Professor Ian Harris, author of the book, "Surgery, the ultimate placebo", is a traumatologist who directs a research unit focused on the results of surgical practice in Sydney. Harris says in the book's introduction: "Lack of evidence allows surgeons to practice techniques for the simple reason that they have always been done, because they learned them from their mentors, because they are convinced that it works or simply because it does everybody. It's easier to have no problems if you behave like most colleagues, my argument, says the author, is that trusting tradition and perceptions often leads, in terms of clinical effectiveness, to unconvincing results."
The placebo effect
It’s only scarcely a century ago when surgeons practiced bloodletting to treat people who had diseases or manifestations as diverse as pneumonia, cancer, diabetes or jaundice. Bloodletting met all the requirements of a good placebo: it was an invasive, painful and a drastic technique based on pseudoscientific reasoning. Harris says that many of those who laugh at the lack of consistency and the real risk that the practice of bloodletting brought to humanity from the Mesopotamian civilizations until well into the 20th century, when you show them that there is evidence that what they do, doesn’t respond well to methodologically sound evaluations, they defend themselves with the arguments that it has always been done in that way, assuming, from personal observations, cause-effect relationships that are not proven.

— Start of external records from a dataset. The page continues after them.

(** [repr] of a number that is not zero is a JSON number, and no integer. *)
Lemma python_repr_number D x : all_digits D -> (exists d fp, D = d :: fp /\ d <> ascii_zero) -> - 1000 < x < 1000 ->
  exists ip fr fp ex y, python_repr D x = ip ++ fr ++ ex /\ plain_integer ip /\ fraction_text fr fp /\ exponent_text ex y /\ fr ++ ex <> [].
Proof.
  intros HD (d & fp & -> & Hd) Hx. unfold python_repr.
  assert (Hdig : forall c, c = 48 -> ascii_zero <= c <= ascii_nine) by (intros c ->; unfold ascii_zero, ascii_nine; lia).
  destruct ((-4 <=? x) && (x <? 16)) eqn:Hr; [destruct (Z.leb_spec 0 x) as [H0|H0]; [cbn zeta; destruct (Nat.leb_spec (length (d :: fp)) (Z.to_nat x + 1)) as [Hn|Hn]|]|].
  - exists ((d :: fp) ++ replicate (Z.to_nat x + 1 - length (d :: fp)) 48), [46; 48], [48], [], 0. split_and!; [by rewrite <- app_assoc| | |constructor|done].
    + split_and!; [|done|by right; intros [= ->]]. apply all_digits_app. split; [done|apply all_digits_zeros].
    + apply (some_fraction [48]); [by constructor; [apply Hdig|]|done].
  - rewrite <- (take_drop (Z.to_nat x + 1) (d :: fp)) in HD. apply all_digits_app in HD as [Ha Hb].
    exists (take (Z.to_nat x + 1) (d :: fp)), (46 :: drop (Z.to_nat x + 1) (d :: fp)), (drop (Z.to_nat x + 1) (d :: fp)), [], 0.
    split_and!; [by rewrite app_nil_r| | |constructor|done].
    + apply plain_front; [|done|lia]. rewrite <- (take_drop (Z.to_nat x + 1) (d :: fp)). by apply all_digits_app.
    + constructor; [done|]. intros E. apply (f_equal length) in E. rewrite length_drop in E. simpl in E, Hn. lia.
  - set (k := (Z.to_nat (- x) - 1)%nat). exists [48], (46 :: replicate k 48 ++ d :: fp), (replicate k 48 ++ d :: fp), [], 0.
    split_and!; [by rewrite app_nil_r| | |constructor|done].
    + split_and!; [by constructor; [apply Hdig|]|done|by left].
    + constructor; [apply all_digits_app; split; [apply all_digits_zeros|done]|by destruct k].
  - destruct (exponent_digits_ok (Z.abs x) ltac:(lia)) as (He & Hene & Hev). exists [d], (point fp), fp.
    apply (all_digits_app [d] fp) in HD as [H1 H2]. cbn [take drop].
    assert (Hfr : fraction_text (point fp) fp) by (by apply point_fraction).
    destruct (Z.ltb_spec x 0).
    + exists (101 :: [45] ++ exponent_digits (Z.abs x)), (-1 * num (exponent_digits (Z.abs x))). split_and!; [done| |done| |by destruct fp].
      * split_and!; [done|done|right; by intros [= ->]].
      * constructor; [by left|constructor|done|done].
    + exists (101 :: [43] ++ exponent_digits (Z.abs x)), (1 * num (exponent_digits (Z.abs x))). split_and!; [done| |done| |by destruct fp].
      * split_and!; [done|done|right; by intros [= ->]].
      * constructor; [by left|constructor|done|done].
Qed.
(** Heads of different kinds differ. *)
Ltac head_clash Hn := exfalso; match goal with
  | H : var_qualname _ ?v = name_qualname _ ?n |- _ => by destruct (var_not_name _ Hn v n)
  | H : name_qualname _ ?n = var_qualname _ ?v |- _ => by destruct (var_not_name _ Hn v n)
  | H : var_qualname _ ?v = _ |- _ => apply (var_reserved v); rewrite H, !elem_of_cons; tauto
  | H : _ = var_qualname _ ?v |- _ => apply (var_reserved v); rewrite <- H, !elem_of_cons; tauto
  | H : name_qualname _ ?v = _ |- _ => apply (name_reserved v); rewrite H, !elem_of_cons; tauto
  | H : _ = name_qualname _ ?v |- _ => apply (name_reserved v); rewrite <- H, !elem_of_cons; tauto
  | H : @eq string _ _ |- _ => discriminate H
  end.

Lemma bracket_not_after r s : after_atom r = true -> r <> "[" +:+ s.
Proof.
  intros Hr ->. change ("[" +:+ s) with (String "[" s) in Hr. by vm_compute in Hr.
Qed.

The placebo effect is the extra benefit generated by the perception of improvement, with a tendency to relate this sensation to the treatment received, especially if it has been invasive, painful, drastic and based on pseudoscientific arguments, disregarding the eventuality that perhaps that process would also have gone well without any intervention. Human nature makes us see what we want to see. When we believe in a treatment, we tend to attribute all the positive effects to it, whereas if they appear as negative, we associate them with other causes.

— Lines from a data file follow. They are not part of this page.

(** [monomorphize_class] ends: each class it makes inside another is one more
    instantiation in [building]. *)
Lemma monomorphize_class_ok n : closed_universe -> forall s b args, good s -> (length U <= n + length (building s))%nat ->
  reachable (discovery s) (GSpec b args) -> GSpec b args ∉ building s ->
  runs (monomorphize_class prog n (GSpec b args)) s (fun t s' => good s' /\ later s s' /\ t = GMono b args /\ is_Some (find_done (GSpec b args) (done_classes s'))).
Proof.
  intros HU. induction n as [|n IH]; intros s b args Hg Hlen Hr Hni; cbn [monomorphize_class]; apply runs_bind, runs_get;
    (destruct (find_done _ _) as [copy|] eqn:Ef; [by apply runs_ret|]).
  - pose proof (building_bound s _ Hg Hr Hni). lia.
  - apply runs_bind, runs_modify. destruct Hr as (b' & args' & [= <- <-] & Hu & Hv & Hin). destruct (HU _ _ Hin) as (decl & Hb & Hok & Harg & Hmen).
    set (s0 := set_building (GSpec b args :: building s) s).
    assert (Hr : reachable (discovery s) (GSpec b args)) by (by exists b, args).
    assert (Hg0 : good s0) by (apply good_set_building; [done|constructor; [done|apply (good_building _ Hg)]|constructor; [done|apply (good_building _ Hg)]]).
    apply runs_bind, runs_finally, runs_bind. rewrite Hb. apply runs_declared.
    assert (Hbound : bound (class_params decl) (map norm args) = bound (class_params decl) args).
    { apply (bound_norm). destruct Hu as [Hp _]. by inversion Hp. }
    eapply runs_mono; [apply (class_body_ok (monomorphize_class prog n) (fun s => (length U <= n + length (building s))%nat)) with (b := b)|].
    + intros s1 s2 Hl. by rewrite (later_building _ _ Hl).
    + intros s1 b1 args1 Hg1 Hroom _ Hu1 Hv1 Hin1 Hni1. eapply runs_mono; [apply IH; [done|done|by exists b1, args1|done]|]. by intros ? ? (? & ? & ? & _).
    + done.
    + done.
    + by rewrite <- Hbound.
    + split_and!; [done|subst s0; cbn [building set_building length]; lia|]. by eapply (reachable_arguments s b).
    + intros copy s1 (Hg1 & Hl1 & Hinst & Hmeth). apply runs_bind, runs_modify, runs_ret.
      assert (Eb : discard (GSpec b args) (building s1) = building s) by (rewrite (later_building _ _ Hl1); by apply discard_head). rewrite Eb.
      split_and!; [|split; cbn [discovery building done_classes done_functions add_class set_building]|done|].
      * apply good_add_class with (decl := decl); [|done|done|done]. apply good_set_building; [done|apply (good_building _ Hg)|].
        eapply Forall_impl; [apply (good_building _ Hg)|]. intros t. apply reachable_later, Hl1.
      * apply (later_discovery _ _ Hl1).
      * done.
      * intros spec Hs. apply (later_classes _ _ Hl1) in Hs. cbn [find_done]. by destruct (gty_eqb _ _).
      * intros spec. apply (later_functions _ _ Hl1).
      * cbn [done_classes add_class]. apply find_done_new.
Qed.
End correctness.

Lemma find_done_in {A} spec (x : A) l : find_done spec l = Some x -> (spec, x) ∈ l.
Proof.
  induction l as [|[spec' y] l IH]; cbn [find_done]; [done|]. destruct (gty_eqb spec spec') eqn:E; [|by right; apply IH].
  apply gty_eqb_spec in E as ->. intros [= ->]. left.
Qed.

(** A monomorphizer that has made nothing yet. *)
Definition fresh_mono (d : Discovery) : Mono := mkMono d [] [] [] [].

Lemma good_fresh prog U d : tables_ok (prog_names prog) d ->
  (forall b decl, class_decls prog !! b = Some decl -> Forall (annotation prog d) (field_types decl) /\ Forall (usable (prog_names prog) d) (super_types decl)) ->
  (forall m fd, function_decls prog !! m = Some fd -> Forall (annotation prog d) (function_types fd)) ->
  good prog U (fresh_mono d).
Proof.
  intros H1 H2 H3. split; try done; [intros b decl Hb; by apply (H2 b decl)..|]. by split; constructor.
Qed.
(* ===== verification/Inference.v ===== *)
(** * Inference of type arguments ([lowering.py], [type_resolver.py])

    A bare call of a generic function or class finds its type arguments by
    unifying the declared parameter types with the arguments' types.
    [unify_type_param] is that walk: it binds a type parameter where it meets
    one, reports a parameter inferred as two types that are not the same
    ([same_type] sees through the two objects a class or tuple type may be),
    and from a parameter with a parametrized protocol bound ([S: Iterable[T]])
    goes on to the protocol the argument's class declares.  The theorem says
    that it finds the substitution that makes the declared type the argument's
    whenever there is one, so that no conflict is reported for a call that has
    a typing. *)

From Stdlib Require Import Ascii String Sorted.
From S2P Require Import Prelude Generics TypeTables Monomorphize MonomorphizeCorrect.

Local Open Scope string_scope.
Local Open Scope monad_scope.

(** ** The same type as another object *)

(** [_as_specialization]: [origin_of] recovers the specialization a class was made for. *)
Definition as_specialization (t : GTy) : option (nat * list GTy) :=
  match t with
  | GSpec b l | GMono b l => Some (b, l)
  | _ => None
  end.

(** [a.backing if isinstance( a, TupleType ) else a] *)
Definition backing_of (d : Discovery) (t : GTy) : option GTy :=
  match t with
  | GTuple l => if existsb (same_objects l) (backings d) then Some (GBacking l) else None
  | _ => Some t
  end.

Definition same_type (d : Discovery) (a b : GTy) : bool :=
  gty_eqb a b ||
  match as_specialization a, as_specialization b with
  | Some (n, l), Some (n', l') => Nat.eqb n n' && same_objects l l'
  | _, _ => false
  end ||
  match backing_of d a, backing_of d b with
  | Some a, Some b => gty_eqb a b
  | _, _ => false
  end.

(** ** Unification *)

(** Type parameter, what it was bound to, what it should be bound to now. *)
Inductive infer_error := IMono (e : mono_error) | IConflict (v : nat) (existing actual : GTy).

Abbreviation MI := (M Mono infer_error).

Abbreviation Bindings := (gmap nat GTy).

Definition lift_mono {A} (m : MM A) : MI A :=
  fun s => match m s with
           | (Ok a, s') => (Ok a, s')
           | (Err e, s') => (Err (IMono e), s')
           end.

(** [for d, a in zip( declared, actual ): self._unify_type_param( ..., d, a, bindings, ... )] *)
Section unify_zip.
Context (unify : GTy -> GTy -> Bindings -> MI Bindings).

Fixpoint unify_zip (declared actual : list GTy) (bindings : Bindings) : MI Bindings :=
  match declared, actual with
  | d :: declared, a :: actual => let* bindings := unify d a bindings in unify_zip declared actual bindings
  | _, _ => ret bindings
  end.
End unify_zip.

(** The first entry for the protocol [p]. *)
Fixpoint find_entry (p : nat) (protocols : list GTy) : option (list GTy) :=
  match protocols with
  | [] => None
  | GSpec base l :: protocols => if Nat.eqb base p then Some l else find_entry p protocols
  | _ :: protocols => find_entry p protocols
  end.

Section inference.
Context (prog : Program) (monomorphize_class : GTy -> MM GTy).

(** The bounds of type variables, and what the [__next__] of a class returns, if
    that is a specialization of two arguments ([_find_iterator_next_method]). *)
Context (bounds : gmap nat GTy) (next_args : GTy -> Mono -> option (GTy * GTy)).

Ethics of surgical clinical trials (sham surgery)
When a surgical clinical trial is proposed, there is a certain ethical prevention arising from the concern for the people who are in the control group, since they will receive a sham surgery, that is, the skin will be opened and they will be sewn without having had any surgical procedure. Harris, however, defends studies with false surgery, since, he says, it’s less ethical to submit lots of people to treatments that have not been sufficiently evaluated, than not to get a few consents for a clinical trial, where the individual risk of the volunteers can bring many benefits to the community. Another aspect in favour of the rigorous evaluation is that in a systematic review of 53 clinical trials with placebo it was discovered that in half of the analyzed interventions, the operation was not better than the false surgery and that in those cases when it was, the difference was not significant.

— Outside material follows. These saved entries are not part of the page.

(** C5: A pool worker loses nothing, whatever the scheduler.  Take any number
    of clients that submit jobs and ask for a shutdown, with a queue that is
    unbounded, or bounded when no client asks for a shutdown.  Every execution
    is finite, within 11 steps per put.  When no thread can move any more every
    put has returned; each client's accepted items are in the queue's history
    in the order of its calls, all of them when the queue is unbounded; and the
    worker has run exactly the jobs accepted before the first shutdown
    sentinel, in that order: it has returned if there was a sentinel, and is
    otherwise waiting with everything accepted delivered. *)
Theorem pool_worker_serves {Sem J} `{Counting Sem} depth (clients : list (list (option J))) :
  (depth = None \/ forall puts, puts ∈ clients -> None ∉ puts) ->
  let s0 : System Sem J := start depth (programs clients) in
  (forall n s, nsteps step n s0 s -> n <= 3 + 11 * length (concat clients)) /\
  forall s, rtc step s0 s -> (forall s', ~ step s s') ->
    let history := map snd (s_appended s) in
    (exists w, s_threads s !! 0 = Some w /\ th_ran w = before_stop history /\
       (th_pc w = Idle /\ None ∈ history \/
        th_pc w = Waiting /\ None ∉ history /\ s_delivered s = history)) /\
    forall i puts, clients !! i = Some puts ->
      exists th, s_threads s !! S i = Some th /\
        th_pc th = Idle /\ th_todo th = [] /\ map fst (th_returns th) = puts /\
        appended_by (S i) (s_appended s) = accepted th /\
        (depth = None -> accepted th = puts).
Proof.
  intros Hd s0. split.
  - intros n s Hn. pose proof (cost_steps _ _ _ (start_no_retry _ _ Hd) Hn) as Hle.
    rewrite start_cost in Hle. lia.
  - intros s Hr Hs history. pose proof (inv_reachable _ _ _ _ (inv_start _ _) Hr) as Hinv. split.
    + destruct (inv_worker _ _ _ Hinv) as (w & Hw & _). exists w.
      split; [done|]. by eapply stuck_worker.
    + intros i puts Hc. by eapply stuck_client.
Qed.

Lemma run_schedule_reachable {Sem J} `{Counting Sem} sched (s : System Sem J) :
  rtc step s (run_schedule sched s).
Proof.
  revert s. induction sched as [|i sched IH]; intros s; [done|]. simpl.
  destruct (step_thread i s) as [s'|] eqn:Hs; simpl; [|apply IH].
  eapply rtc_l; [by exists i|apply IH].
Qed.

Lemma pool_worker_serves_witness :
  let clients := [[Some 1; Some 2; None]; [Some 3]] in
  let s := run_schedule [1;1;1;1;2;2;0;2;0;0;2;0;1;1;1;1;0;0;0;0;0;0;1;1;1;1;0;0;0;0;0;0]
             (start (Sem := N) None (programs clients)) in
  exists w, s_threads s !! 0 = Some w /\ th_ran w = before_stop (map snd (s_appended s)) /\
    th_pc w = Idle /\ th_ran w = [1; 3; 2].
Proof.
  intros clients s.
  destruct (proj2 (pool_worker_serves (Sem := N) None clients (or_introl eq_refl)) s
              (run_schedule_reachable _ _)) as [(w & Hw & Hran & _) _].
  - intros s' [i Hi]. destruct i as [|[|[|i]]]; vm_compute in Hi; congruence.
  - exists w. split; [exact Hw|]. split; [exact Hran|].
    clear Hran. vm_compute in Hw. injection Hw as <-. split; reflexivity.
Defined.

It’s a fact that many patients improve after a real operation, but there’s also the fact that many patients also improve after a false intervention. Arthroscopies and vertebroplasties would be two of the examples cited by the author as techniques in which the false operated patients improved in the same way as those who actually had the real thing done. For this reason it’s worrisome that, according to a study by Ian Harris's research unit, of the 9,000 surgical procedures performed in orthopaedic and traumatology services of three public university hospitals in the Sydney area, only half are backed by consistent scientific evidence.
Experience versus evidence
The search for success via invasive precision techniques is one of the main motivations of many doctors when they choose a surgical specialty. This is clear, says the author, when we observe that surgeons tend to measure the results in objective terms: straightening of a bone after a fracture, the amount of tumour removed, etcetera; while patients tend to assess more subjective issues such as pain or functionality, and too often the two approaches are dissociated. The question, however, is that there is no greater satisfaction for a surgeon than to see how things improve after having worked hard within a body. In these circumstances, the association of cause and effect is much stronger than the coldness of some evidence based on work done by others with who knows what intentions.
Evidence documents of common procedures
Apart from the author's reflections on the scientific shortcomings of today’s surgery, the reader, if interested, will find small files on the degrees of evidence of many common interventions such as: vertebral fusions, shoulder surgery, hysterectomies, caesarean sections, appendicitis, laparoscopies peritoneal adhesions, angioplasties, venous filters for emboli, renal ptosis, tendon ruptures, fracture surgery, cancer surgery, etc.
By way of closing, I’ll feature a famous phrase within the surgical environment as highlighted by Ian Harris in the book. "Any surgeon can operate, a good surgeon knows when he or she has to operate, but only the best know when they should not operate."